Schumann has been in New York City since Dec. 4, preparing for the theater’s annual holiday run at The Theater for the New City. The run will conclude the fall tour of the theater's traveling company, which has performed in some 80 venues across the U.S.
According to the real estate tracking website Zillow, the sale of the property closed at $459,000 on Nov. 22. In mid-September, Betsy Day of West Glover was on Zillow looking for a place to live on behalf of a college teacher and noticed the Porter property listed. The listing referred to Glover as a “quaint village” and added, “By the way, Bread and Puppet Theatre is in the neighborhood.”
Day, who volunteers with the Bread and Puppet Press, emailed two of the theater’s board members, alerting them to the real estate opportunity.
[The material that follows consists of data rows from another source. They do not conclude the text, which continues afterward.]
Lemma sim_self : vma_sim conf y s /\ Abs (a_low y) (a_regions y) (a_nodes y) (a_pages y) = y.
Proof. split; [exact Hsim|now destruct y]. Qed.

Definition steps_to (c : vma_call) (x : Z) (s' : vma_state) : Prop := exists y', vma_effect conf y c x y' /\ vma_sim conf y' s'.

Lemma dry_step c T s' : vma_ok conf s T -> spans s T = a_regions y -> needs_node c = true -> same_low s s' -> drawn s false s' -> vma_ok conf s' T -> spans s' T = spans s T -> steps_to c 0 s'.
Proof.
  intros Hok HT Hc Hl Hd Hok' Es. destruct (sim_drawn s' T T false Hok HT Hl Hd Hok') as [Ht Hs]. rewrite Es, HT in Hs. eexists. split; [apply eff_dry; [exact Hc|exact Ht]|exact Hs].
Qed.

Lemma add_step a n f : span_ok (a, n, f) -> unmapped (a_regions y) a n -> wp (vma_run conf s (CAdd a n f)) (fun '(x, s') => steps_to (CAdd a n f) x s').
Proof.
  intros Hspan Hun. destruct (sim_regions _ _ _ Hsim) as (T & Hok & HT). pose proof Hspan as (H1 & H2 & H3 & H4). unfold sp_start, sp_pages in *. cbn in H1, H2, H3. cbn [vma_run].
  eapply wp_mono; [apply (AddRegion_ok conf s T a n f Hok Hspan)|]; [apply apart_unmapped; auto; [apply (ok_spaced _ _ _ Hok)|now rewrite HT]|].
  intros [x s'] (Hlow & Hd & [(-> & Hok' & Es)|(T' & Hok' & Hx & _ & _ & _ & Hadd)]); [now apply (dry_step _ T)|].
  assert (Hx0 : x <> 0) by (destruct Hok' as [(L' & F' & Hinv') _]; exact (proj1 (tree_region _ _ _ _ _ _ Hinv' x Hx))). rewrite nonnull_true in Hd by exact Hx0.
  destruct (sim_drawn s' T T' true Hok HT Hlow Hd Hok') as [Ht Hs]. eexists. split; [|exact Hs]. apply eff_add; [exact Ht|exact Hx0|now rewrite <- HT].
Qed.

Lemma alloc_step n f h : 1 <= n < 2 ^ 64 -> h mod 4096 = 0 -> wp (vma_run conf s (CAlloc n f h)) (fun '(x, s') => steps_to (CAlloc n f h) x s').
Proof.
  intros Hn Hh. destruct Hsim as [El Hl1 Hl2 _ _ (T & Hok & HT)]. cbn [vma_run]. assert (Hspans : Forall span_ok (spans s T)) by apply (ok_spaced _ _ _ Hok).
  eapply wp_mono; [apply (InternalAlloc_ranged conf s T n f h Hok)|]; [now rewrite El..|exact Hh|exact Hn|]. intros [x s'] [Hlow [(-> & Hok' & Es & [Hd|[Hsu Hno]])|(Hd & Hspan & Hx & Hfree & (T1 & r & T2 & -> & Hok' & Es) & _)]].
  - now apply (dry_step _ T).
  - exists y. split; [|rewrite <- (proj2 sim_self), <- HT, <- Es; now apply sim_kept]. apply eff_full. rewrite <- HT. intros a Ha Hal Hb Hun.
    rewrite <- El in Ha, Hb. apply (Hno a Ha); [exact Hb|]. apply apart_unmapped; auto; lia.
  - destruct (sim_drawn s' _ _ true Hok HT Hlow Hd Hok') as [Ht Hs]. pose proof Hspan as (H1 & H2 & H3 & _). eexists. split; [|exact Hs]. apply eff_alloc; [exact Ht|exact Hspan|now rewrite <- El| |].
    + rewrite <- HT. now apply apart_unmapped.
    + rewrite <- HT, Es. exists (spans s T1), (spans s T2). split; [unfold spans; now rewrite fmap_app|reflexivity].
Qed.

Lemma split_step a : 0 <= a -> wp (vma_run conf s (CSplit a)) (fun '(x, s') => steps_to (CSplit a) x s').
Proof.
  intros Ha. destruct (sim_regions _ _ _ Hsim) as (T & Hok & HT). cbn [vma_run]. destruct (FindRegion_ok conf s T a Hok Ha) as (r & -> & Hr). cbn [bind].
  destruct Hr as [[-> Hr]|[HrT Hin]]; [exists y; split; [apply eff_uncut; left; now rewrite <- HT|exact Hsim]|].
  assert (Hr0 : r <> 0) by (destruct Hok as [(L & F & Hinv) _]; exact (proj1 (tree_region _ _ _ _ _ _ Hinv r HrT))). rewrite (proj2 (Z.eqb_neq _ _) Hr0).
  eapply wp_mono; [apply (SplitRegion_ok conf s T r a Hok HrT Ha)|]. intros [x s'] (Hlow & T' & Hok' & _ & [(-> & -> & Es & [[Hsu Hno]|Hd])|(Hd & Hsp & Hx & _)]).
  - exists y. split; [|rewrite <- (proj2 sim_self), <- HT, <- Es; now apply sim_kept]. apply eff_uncut. right. rewrite <- HT.
    assert (E : 4096 * (a / 4096) = sp_start (span_of (regions s) r)) by lia. destruct (span_of (regions s) r) as [[b n] f] eqn:Er. exists n, f. rewrite E. apply list_elem_of_fmap. exists r. auto.
  - now apply (dry_step _ T).
  - assert (Hx0 : x <> 0) by (destruct Hok' as [(L' & F' & Hinv') _]; exact (proj1 (tree_region _ _ _ _ _ _ Hinv' x Hx))).
    destruct (sim_drawn s' T T' true Hok HT Hlow Hd Hok') as [Ht Hs]. eexists. split; [|exact Hs]. apply eff_split; [exact Ht|exact Hx0|now rewrite <- HT].
Qed.

Lemma remove_step a : 0 <= a -> wp (vma_run conf s (CRemove a)) (fun '(x, s') => steps_to (CRemove a) x s').
Proof.
  intros Ha. destruct (sim_regions _ _ _ Hsim) as (T & Hok & HT). cbn [vma_run]. destruct (FindRegion_ok conf s T a Hok Ha) as (r & -> & Hr). cbn [bind].
  destruct Hr as [[-> Hr]|[HrT Hin]]; [exists y; split; [apply eff_absent; now rewrite <- HT|exact Hsim]|].
  assert (Hr0 : r <> 0) by (destruct Hok as [(L & F & Hinv) _]; exact (proj1 (tree_region _ _ _ _ _ _ Hinv r HrT))). rewrite (proj2 (Z.eqb_neq _ _) Hr0). apply wp_bind.
  eapply wp_mono; [apply (RemoveRegion_ok conf s T r Hok HrT)|]. intros s' (T' & Hok' & (A & B & -> & ->) & Hlow & Hsu & Hs). cbn [wp].
  eexists. split; [|exact (sim_kept s' _ Hlow Hsu Hok')]. assert (E : spans s' (A ++ B) = spans s A ++ spans s B) by (unfold spans; rewrite fmap_app; f_equal; apply list_fmap_ext; intros; apply Hs).
  rewrite E. apply (eff_remove conf y a r (spans s A) (span_of (regions s) r) (spans s B)); [exact Hr0|rewrite <- HT; unfold spans; now rewrite fmap_app, fmap_cons|exact Hin].
Qed.

Lemma start_step v : 0 <= v -> v mod 4096 = 0 -> wp (vma_run conf s (CStart v)) (fun '(x, s') => steps_to (CStart v) x s').
Proof.
  intros Hv1 Hv2. destruct Hsim as [El _ _ Hn Hp (T & Hok & HT)]. cbn [vma_run]. apply wp_bind. eapply wp_mono; [apply (SetStart_again_ok conf s T v Hok)|].
  intros s' (Hok' & Es & Eh & Ev & [E1 E2]). cbn [wp]. eexists. split; [apply eff_start|]. split; cbn [a_low a_regions a_nodes a_pages]; [unfold low; now rewrite Eh|exact Hv1|exact Hv2|congruence..|].
  exists T. split; [exact Hok'|congruence].
Qed.

(** Every call goes through and has its effect. *)
Lemma vma_run_ok c : legal (a_regions y) c -> wp (vma_run conf s c) (fun '(x, s') => steps_to c x s').
Proof.
  destruct c as [a n f|n f h|a|a|v]; cbn [legal].
  - intros [H1 H2]. now apply add_step.
  - intros [H1 H2]. now apply alloc_step.
  - apply split_step.
  - apply remove_step.
  - intros [H1 H2]. now apply start_step.
Qed.
End Step.

(** * Sequences of calls *)

Fixpoint vma_runs (conf : vm_conf) (s : vma_state) (cs : list vma_call) : res (list Z * vma_state) :=
  match cs with
  | [] => Ok ([], s)
  | c :: cs =>
      let* (x, s) := vma_run conf s c in
      let* (xs, s) := vma_runs conf s cs in
      Ok (x :: xs, s)
  end.

(** A caller that meets its obligations whatever the calls before did. *)
Fixpoint legal_calls (conf : vm_conf) (y : vma_abs) (cs : list vma_call) : Prop :=
  match cs with
  | [] => True
  | c :: cs => legal (a_regions y) c /\ forall x y', vma_effect conf y c x y' -> legal_calls conf y' cs
  end.

Inductive vma_trace (conf : vm_conf) : vma_abs -> list vma_call -> list Z -> vma_abs -> Prop :=
| trace_nil y : vma_trace conf y [] [] y
| trace_cons y c x y1 cs xs y2 : vma_effect conf y c x y1 -> vma_trace conf y1 cs xs y2 -> vma_trace conf y (c :: cs) (x :: xs) y2.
Two days later, Day went to see the property with husband Randy Williams, Peter Schumann and Schumann’s daughters, Maria and Tamar. After the preliminary papers were signed, a contractor was hired to paint the barn’s roof on Oct. 1.
Schumann did not waste any time. He went to work converting one of the barn’s 1,800-square-foot bays into an exhibition space, where he hung many of the large works he paints on old bedsheets. The 88-year-old theater director has been banging out one of these paintings a day, according to Williams. Schumann’s son, Max, called the barn’s exhibition space “another outlet for all of his manic creative energy and output. He’s been on this tear, making huge amounts of booklets and bedsheet paintings. His production just seems to be going up instead of down.”
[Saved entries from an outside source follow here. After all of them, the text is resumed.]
(* ===== verification/PageTabInv.v ===== *)
(** Page tables: the levels as one recursion, the invariant that a table belongs
    to one level and one part of the address space, and what writing an entry
    does to the translations. *)
From stdpp Require Import base gmap list fin_maps.
From Stdlib Require Import ZArith Lia.
From S2P Require Import Prelude PMM VMA PageTab.

Open Scope Z_scope.
Open Scope c_scope.

(** * Levels *)

(** Level 1 holds 4 KiB pages, 2 and 3 may hold huge pages, 4 is the top. *)
Definition sh (l : nat) : Z := 12 + 9 * (Z.of_nat l - 1).
Definition idx (l : nat) (v : Z) : Z := Z.land (Z.shiftr v (sh l)) 0x1ff.
Definition vkey (l : nat) (v : Z) : Z := (v / 2 ^ sh l) mod 2 ^ (9 * (5 - Z.of_nat l)).

Lemma idx_mod l v : (1 <= l)%nat -> idx l v = (v / 2 ^ sh l) mod 512.
Proof. intros Hl. unfold idx. change 0x1ff with (Z.ones 9). rewrite Z.land_ones, Z.shiftr_div_pow2 by (unfold sh; lia). reflexivity. Qed.

Lemma idx_bound l v : (1 <= l)%nat -> 0 <= idx l v < 512.
Proof. intros Hl. rewrite idx_mod by exact Hl. apply Z.mod_pos_bound. lia. Qed.

Lemma mod_split a m n : 0 < m -> 0 < n -> a mod (m * n) = m * ((a / m) mod n) + a mod m.
Proof. intros Hm Hn. rewrite Z.rem_mul_r by lia. lia. Qed.

Lemma vkey_down l v : (1 <= l <= 4)%nat -> vkey l v = vkey (S l) v * 512 + idx l v.
Proof.
  intros Hl. rewrite idx_mod by lia. unfold vkey. replace (9 * (5 - Z.of_nat l)) with (9 + 9 * (5 - Z.of_nat (S l))) by lia.
  rewrite Z.pow_add_r by lia. rewrite mod_split by (try apply Z.pow_pos_nonneg; lia). replace (sh (S l)) with (sh l + 9) by (unfold sh; lia).
  rewrite Z.pow_add_r, <- Z.div_div by (try apply Z.pow_pos_nonneg; try apply Z.pow_nonzero; unfold sh; lia). change (2 ^ 9) with 512. lia.
Qed.

Lemma vkey_top v : vkey 5 v = 0.
Proof. unfold vkey. apply Z.mod_1_r. Qed.

Lemma vkey_nonneg l v : (l <= 5)%nat -> 0 <= vkey l v.
Proof. intros Hl. unfold vkey. apply Z.mod_pos_bound, Z.pow_pos_nonneg; lia. Qed.

Lemma vkey_up l v w : (1 <= l <= 4)%nat -> vkey l v = vkey l w -> vkey (S l) v = vkey (S l) w /\ idx l v = idx l w.
Proof. intros Hl E. rewrite (vkey_down l v), (vkey_down l w) in E by exact Hl. pose proof (idx_bound l v ltac:(lia)). pose proof (idx_bound l w ltac:(lia)). lia. Qed.

(** An entry that is a page. *)
Definition leafy (l : nat) (e : Z) : bool :=
  match l with
  | 1%nat => true
  | 2%nat | 3%nat => is_huge e
  | _ => false
  end.

Definition page_mask (l : nat) : Z := match l with 1%nat => PTE_ADDR_MASK | 2%nat => ADDR_2MB_MASK | _ => ADDR_1GB_MASK end.
Definition page_bytes (l : nat) : Z := match l with 1%nat => PAGE_SIZE | 2%nat => PAGE_2MB | _ => PAGE_1GB end.
Definition leaf_info (l : nat) (e : Z) : PageInfo := Info (Z.land e (page_mask l)) (page_bytes l) (Z.land e PTE_KEEP).

(** The walk from table [t] on level [l]. *)
Fixpoint info_at (l : nat) (s : pt_state) (t v : Z) : res PageInfo :=
  match l with
  | O => Fault
  | S l' =>
      let* e := table_get s t (idx l v) in
      if negb (PAGE_EXISTS e) then Ok no_page
      else if leafy l e then Ok (leaf_info l e)
      else info_at l' s (PTE_MASK e) v
  end.

Lemma info_step l s t v : (1 <= l)%nat -> info_at l s t v =
  (let* e := table_get s t (idx l v) in if negb (PAGE_EXISTS e) then Ok no_page else if leafy l e then Ok (leaf_info l e) else info_at (pred l) s (PTE_MASK e) v).
Proof. destruct l; [lia|reflexivity]. Qed.

Lemma GetPageInfo_levels s top v : GetPageInfo s top v = info_at 4 s top v.
Proof. reflexivity. Qed.

(** * The invariant *)

(** [tags] gives a table its level and the part of the address space it covers,
    so no table hangs in two places. *)
Notation tag_map := (gmap Z (nat * Z)).

Definition table_ok (tags : tag_map) (l : nat) (k : Z) (ws : list Z) : Prop :=
  length ws = 512%nat /\ forall i e, ws !! i = Some e -> PAGE_EXISTS e = true -> leafy l e = false -> tags !! PTE_MASK e = Some (pred l, k * 512 + Z.of_nat i).

Record pt_ok (top : Z) (tags : tag_map) (s : pt_state) : Prop := {
  pt_top : tags !! top = Some (4%nat, 0);
  pt_tab : forall t l k, tags !! t = Some (l, k) -> (1 <= l <= 4)%nat /\ PTE_MASK t = t /\ exists ws, tables s !! t = Some ws /\ table_ok tags l k ws;
  pt_new : forall pg, pg ∈ pt_pages s -> pg <> 0 -> PTE_MASK pg = pg /\ tags !! pg = None;
  pt_distinct : NoDup (filter (fun pg => pg <> 0) (pt_pages s))
}.

(** The next [n] requests for pages succeed. *)
Definition plenty (n : nat) (s : pt_state) : Prop := (n <= length (pt_pages s))%nat /\ Forall (fun pg => pg <> 0) (take n (pt_pages s)).

Section Walk.
Context (top : Z) (tags : tag_map) (s : pt_state) (Hok : pt_ok top tags s).

Lemma tab_get t l k v : tags !! t = Some (l, k) -> exists ws e, tables s !! t = Some ws /\ table_ok tags l k ws /\ ws !! Z.to_nat (idx l v) = Some e /\ table_get s t (idx l v) = Ok e.
Proof.
  intros Ht. destruct (pt_tab _ _ _ Hok _ _ _ Ht) as (Hl & _ & ws & Hws & Hlen & Hch). pose proof (idx_bound l v ltac:(lia)) as Hi.
  destruct (lookup_lt_is_Some_2 ws (Z.to_nat (idx l v))) as [e He]; [lia|]. exists ws, e. split; [exact Hws|]. split; [split; assumption|]. split; [exact He|].
  unfold table_get, get. rewrite Hws, He. destruct (Z.ltb_spec (idx l v) 0); [lia|reflexivity].
Qed.

Lemma child_tag t l v e : tags !! t = Some (l, vkey (S l) v) -> table_get s t (idx l v) = Ok e -> PAGE_EXISTS e = true -> leafy l e = false ->
  tags !! PTE_MASK e = Some (pred l, vkey l v).
Proof.
  intros Ht He Hex Hlf. destruct (tab_get t l _ v Ht) as (ws & e' & Hws & [_ Hch] & Hi & Hg). rewrite Hg in He. injection He as ->. destruct (pt_tab _ _ _ Hok _ _ _ Ht) as (Hl & _).
  rewrite (Hch _ _ Hi Hex Hlf). pose proof (idx_bound l v ltac:(lia)). rewrite (vkey_down l v) by lia. do 2 f_equal. lia.
Qed.

(** Every walk ends. *)
Lemma info_total l t v : tags !! t = Some (l, vkey (S l) v) -> exists info, info_at l s t v = Ok info.
Proof.
  revert t. induction l as [|l IH]; intros t Ht; [destruct (pt_tab _ _ _ Hok _ _ _ Ht); lia|]. destruct (tab_get t _ _ v Ht) as (_ & e & _ & _ & _ & Hg). cbn [info_at]. rewrite Hg. cbn [bind].
  destruct (negb (PAGE_EXISTS e)) eqn:Ex; [eauto|]. destruct (leafy (S l) e) eqn:El; [eauto|]. apply IH. apply (child_tag t (S l) v e Ht Hg); [now apply negb_false_iff|exact El].
Qed.

(** [t] is the table on level [l] on the way to [v]. *)
Inductive on_path (v : Z) : nat -> Z -> Prop :=
| path_top : on_path v 4 top
| path_down l t e : on_path v (S l) t -> table_get s t (idx (S l) v) = Ok e -> PAGE_EXISTS e = true -> leafy (S l) e = false -> on_path v l (PTE_MASK e).

Lemma path_tag v l t : on_path v l t -> tags !! t = Some (l, vkey (S l) v).
Proof.
  induction 1 as [|l t e Hp IH He Hex Hlf]; [rewrite vkey_top; apply Hok|]. rewrite (child_tag t (S l) v e IH He Hex Hlf). reflexivity.
Qed.

Lemma path_level v l t : on_path v l t -> (1 <= l <= 4)%nat.
Proof. intros H. apply path_tag in H. now apply (pt_tab _ _ _ Hok) in H. Qed.

Lemma path_info v l t : on_path v l t -> info_at 4 s top v = info_at l s t v.
Proof.
  induction 1 as [|l t e Hp IH He Hex Hlf]; [reflexivity|]. rewrite IH. cbn [info_at]. rewrite He. cbn [bind]. rewrite Hex, Hlf. reflexivity.
Qed.

(** Addresses in the same part share the way down to it. *)
Lemma path_key v w l t : on_path v l t -> vkey (S l) v = vkey (S l) w -> on_path w l t.
Proof.
  induction 1 as [|l t e Hp IH He Hex Hlf]; intros E; [constructor|]. pose proof (path_level _ _ _ Hp) as Hl.
  destruct (vkey_up (S l) v w ltac:(lia) E) as [E1 E2]. econstructor; [apply IH; exact E1|rewrite <- E2; exact He|exact Hex|exact Hlf].
Qed.

Lemma path_unique v l t t' : on_path v l t -> on_path v l t' -> t = t'.
Proof.
  intros H. revert t'. induction H as [|l t e Hp IH He Hex Hlf]; intros t' H'; inversion H' as [|l2 t2 e2 Hp2 He2]; subst.
  - reflexivity.
  - pose proof (path_level _ _ _ Hp2). lia.
  - pose proof (path_level _ _ _ Hp). lia.
  - rewrite (IH _ Hp2) in He. congruence.
Qed.

Lemma walk_total v : exists info, GetPageInfo s top v = Ok info.
Proof. rewrite GetPageInfo_levels. apply info_total. rewrite vkey_top. apply Hok. Qed.
End Walk.

(** * Writing an entry *)

(** [s'] is [s] with entry [i] of [t] set to [e], and perhaps with one more table
    that is not in [tags]. *)
Record wrote (tags : tag_map) (s : pt_state) (t i e : Z) (s' : pt_state) : Prop := {
  w_at : forall ws, tables s !! t = Some ws -> tables s' !! t = Some (<[Z.to_nat i := e]> ws);
  w_other : forall t', t' <> t -> is_Some (tags !! t') -> tables s' !! t' = tables s !! t'
}.

Section Write.
Context (top : Z) (tags : tag_map) (s s' : pt_state) (Hok : pt_ok top tags s).
Context (v : Z) (l : nat) (t e : Z) (Hpath : on_path top s v l t) (Hw : wrote tags s t (idx l v) e s').

Lemma wrote_get w l' t' : on_path top s w l' t' -> table_get s' t' (idx l' w) = if decide (l' = l /\ vkey l w = vkey l v) then Ok e else table_get s t' (idx l' w).
Proof.
  intros Hp'. pose proof (path_tag _ _ _ Hok _ _ _ Hpath) as Ht. pose proof (path_level _ _ _ Hok _ _ _ Hpath) as Hl. pose proof (path_tag _ _ _ Hok _ _ _ Hp') as Ht'.
  destruct (tab_get _ _ _ Hok t' l' _ w Ht') as (ws & x & Hws & [Hlen _] & _).
  destruct (pt_tab _ _ _ Hok _ _ _ Ht') as (Hl' & _). pose proof (idx_bound l' w ltac:(lia)) as Hi. pose proof (idx_bound l v ltac:(lia)) as Hj.
  destruct (decide (t' = t)) as [->|Hne].
  - rewrite Ht in Ht'. injection Ht' as <- Ek. unfold table_get, get. rewrite (w_at _ _ _ _ _ _ Hw _ Hws), Hws. destruct (Z.ltb_spec (idx l w) 0); [lia|].
    destruct (decide (l = l /\ vkey l w = vkey l v)) as [[_ E]|Hn].
    + destruct (vkey_up l w v ltac:(lia) E) as [_ ->]. rewrite list_lookup_insert_eq by lia. reflexivity.
    + rewrite list_lookup_insert_ne; [reflexivity|]. intros E. apply Hn. split; [reflexivity|]. rewrite (vkey_down l v), (vkey_down l w) by lia. lia.
  - rewrite decide_False; [unfold table_get; rewrite (w_other _ _ _ _ _ _ Hw _ Hne) by eauto; reflexivity|]. intros [-> E]. destruct (vkey_up l w v ltac:(lia) E) as [E1 _].
    apply Hne. apply (path_unique _ _ _ Hok w l); [exact Hp'|]. now apply (path_key _ _ _ Hok v).
Qed.

(** The way down to the entry is unchanged. *)
Lemma wrote_path w l' t' : on_path top s w l' t' -> (l <= l')%nat -> on_path top s' w l' t'.
Proof.
  induction 1 as [|l' t' e' Hp IH He Hex Hlf]; intros Hle; [constructor|]. econstructor; [apply IH; lia| |exact Hex|exact Hlf].
  rewrite (wrote_get _ _ _ Hp), decide_False by lia. exact He.
Qed.

Lemma wrote_hit w : vkey l w = vkey l v -> info_at 4 s' top w = (if negb (PAGE_EXISTS e) then Ok no_page else if leafy l e then Ok (leaf_info l e) else info_at (pred l) s' (PTE_MASK e) w).
Proof.
  intros E. pose proof (path_level _ _ _ Hok _ _ _ Hpath) as Hl. destruct (vkey_up l w v ltac:(lia) E) as [E1 _].
  assert (Hp : on_path top s w l t) by (now apply (path_key _ _ _ Hok v)). rewrite (path_info _ _ _ _ _ (wrote_path _ _ _ Hp ltac:(lia))).
  rewrite info_step by lia. rewrite (wrote_get _ _ _ Hp), decide_True by auto. reflexivity.
Qed.

Lemma wrote_miss_at w l' t' : vkey l w <> vkey l v -> on_path top s w l' t' -> info_at l' s' t' w = info_at l' s t' w.
Proof.
  intros E. revert t'. induction l' as [|l' IH]; intros t' Hp; [reflexivity|]. cbn [info_at]. rewrite (wrote_get _ _ _ Hp), decide_False by tauto.
  destruct (table_get s t' (idx (S l') w)) as [x| |] eqn:Hx; [|reflexivity..]. cbn [bind]. destruct (negb (PAGE_EXISTS x)) eqn:Ex; [reflexivity|].
  destruct (leafy (S l') x) eqn:Elf; [reflexivity|]. apply IH. econstructor; [exact Hp|exact Hx|now apply negb_false_iff|exact Elf].
Qed.

Lemma wrote_miss w : vkey l w <> vkey l v -> info_at 4 s' top w = info_at 4 s top w.
Proof. intros E. apply wrote_miss_at; [exact E|constructor]. Qed.
End Write.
Day told Schumann’s daughters that the new barn was the shot in the arm the theater needed at this point in time.
“We think we have added 10 years to Peter’s life,” Day said she told the daughters. “He is like a little boy with a new toy.”
Last week the theater sent out a letter to raise money for its sustainability fund and announcing the sale. According to the letter, the theater’s fundraising goal is $500,000 and an anonymous donor has given $150,000 toward the development of an archival facility in the new barn that would house documents and publications, as well as audio and video recordings.
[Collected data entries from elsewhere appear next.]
Lemma erase_ok C s t a p : rc_at C s t -> a ∈ inorder t -> rc_data s !! a = Some (RcNode p 1) ->
  wp (let* (r, h) := rb_erase_raw (rc_tree s) (rc_rb s) a in Ok (true, rc_free (Rc (with_cnt r (u64 (r_cnt r - 1))) h (<[a := RcNode p 0]> (rc_data s)) (rc_alloc s)) a))
    (fun '(b, s') => b = true /\ rc_ok (delete p C) s').
Proof.
  intros H Ha Da. pose proof H as [Hr Hrb Ho Hnd H1 H2 Hf Hd Hc]. apply wp_bind. eapply wp_mono; [apply (rb_erase_raw_ok (rc_tree s) (rc_rb s) t (inorder t) a Hr Hrb eq_refl Ha)|].
  intros [r h] (t' & L' & R1 & R2 & R3 & R4 & R5 & h1 & R6 & R7). cbn [wp]. split; [reflexivity|]. exists t'. pose proof (removed_perm _ _ _ R4) as Hperm. subst L'.
  assert (Hna : a ∉ inorder t') by (destruct Hr as (_ & _ & N); rewrite Hperm in N; now apply NoDup_cons in N).
  assert (Hin : forall x, x ∈ inorder t' -> x ∈ inorder t /\ a <> x) by (intros x Hx; split; [rewrite Hperm; now right|intros ->; contradiction]).
  assert (Hsp : forall x, a <> x -> rc_data (rc_free (Rc (with_cnt r (u64 (r_cnt r - 1))) h (<[a := RcNode p 0]> (rc_data s)) (rc_alloc s)) a) !! x = rc_data s !! x) by (intros x Hx; cbn; now rewrite lookup_delete_ne, lookup_insert_ne by auto).
  assert (Hpx : forall x, x ∈ inorder t' -> phys_of (rc_data (rc_free (Rc (with_cnt r (u64 (r_cnt r - 1))) h (<[a := RcNode p 0]> (rc_data s)) (rc_alloc s)) a)) x = phys_of (rc_data s) x) by (intros x Hx; unfold phys_of; rewrite Hsp by (now apply Hin); reflexivity).
  set (s' := rc_free _ a) in *. assert (Hpne : forall x rn, x ∈ inorder t' -> rc_data s !! x = Some rn -> p <> rc_phys rn) by (intros x rn Hx Dx E; destruct (Hin x Hx) as [Hx1 Hx2]; apply Hx2; exact (record_unique C s t a x _ _ H Ha Hx1 Da Dx E)).
  split.
  - apply (rep_outside [a] h); [intros x Hx; cbn; rewrite lookup_delete_ne; [reflexivity|]; intros ->; apply Hx; constructor|intros x Hx [->|Hn]%elem_of_cons; [contradiction|now apply not_elem_of_nil in Hn]|exact R1].
  - exact R2.
  - apply (ordered_agree (rc_data s)); [exact Hpx|]. exact (removed_ordered (rc_cmp (rc_data s)) a (inorder t) _ R4 Ho).
  - rewrite (list_fmap_ext _ (phys_of (rc_data s)) (inorder t')); [|intros i x Hx; apply Hpx; now apply list_elem_of_lookup_2 in Hx]. rewrite Hperm, fmap_cons in Hnd. now apply NoDup_cons in Hnd.
  - intros x Hx. destruct (Hin x Hx) as [Hx1 Hx2]. destruct (H1 x Hx1) as (rn & Dx & HC). exists rn. rewrite Hsp by exact Hx2. split; [exact Dx|]. rewrite lookup_delete_ne; [exact HC|]. exact (Hpne x rn Hx Dx).
  - intros q c Hq. apply lookup_delete_Some in Hq as [Hpq Hq]. destruct (H2 q c Hq) as (x & Hx & Dx). exists x. assert (a <> x) by (intros <-; rewrite Da in Dx; injection Dx as ->; contradiction).
    rewrite Hperm in Hx. apply elem_of_cons in Hx as [->|Hx]; [contradiction|]. split; [exact Hx|]. now rewrite Hsp.
  - intros x Hx Hx0. destruct (Hf x Hx Hx0) as [F1 F2]. assert (Hax : a <> x) by (intros <-; congruence). split; [|now rewrite Hsp]. cbn. rewrite lookup_delete_ne by auto.
    pose proof (perm_lookup_none _ _ x R6 F1) as F3. destruct R7 as (n & _ & _ & ->). now rewrite lookup_insert_ne by auto.
  - exact Hd.
  - intros q c Hq. apply lookup_delete_Some in Hq as [_ Hq]. eauto.
Qed.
The new barn is also expected to be used to store puppets, props and sets. It will likely serve as an additional rehearsal and performing space. The Bread and Puppet Press, which produces the posters and banners that bring in much of the theater’s revenue, may also make use of space in the new barn. Hillary Savage, manager of the press, said in the last year demand has increased, adding “We’re trying to keep up with demand.”
The four-bedroom house will aid Schumann’s plan for a new model of the theater. The hope is to keep a resident company in Glover to perform local and regional shows while another company tours around the U.S. and abroad.
It’s too soon to know whether the theater group’s many supporters will come through on the fundraising request. But in a public radio-style inducement to contribute, donations will be rewarded with a series of premiums, including the 2023 Elka calendar, a signed copy of Peter Schumann's latest “bookwork” and a large masonite-cut print signed by Schumann.
“A half-million dollars is a lot of money and of course it’s a challenge to raise that much,” said Bread and Puppet board member Stephan Cantor, co-owner of Deep Mountin Maple in West Glover. “But we feel confident that the theater has so many friends around the country and around the world who will rise to the occasion.”
The theater has a lot of good will in that quaint village of Glover. Two individuals kicked in a total of $8,000 to pay for the roof of the new barn to be painted before the winter arrived.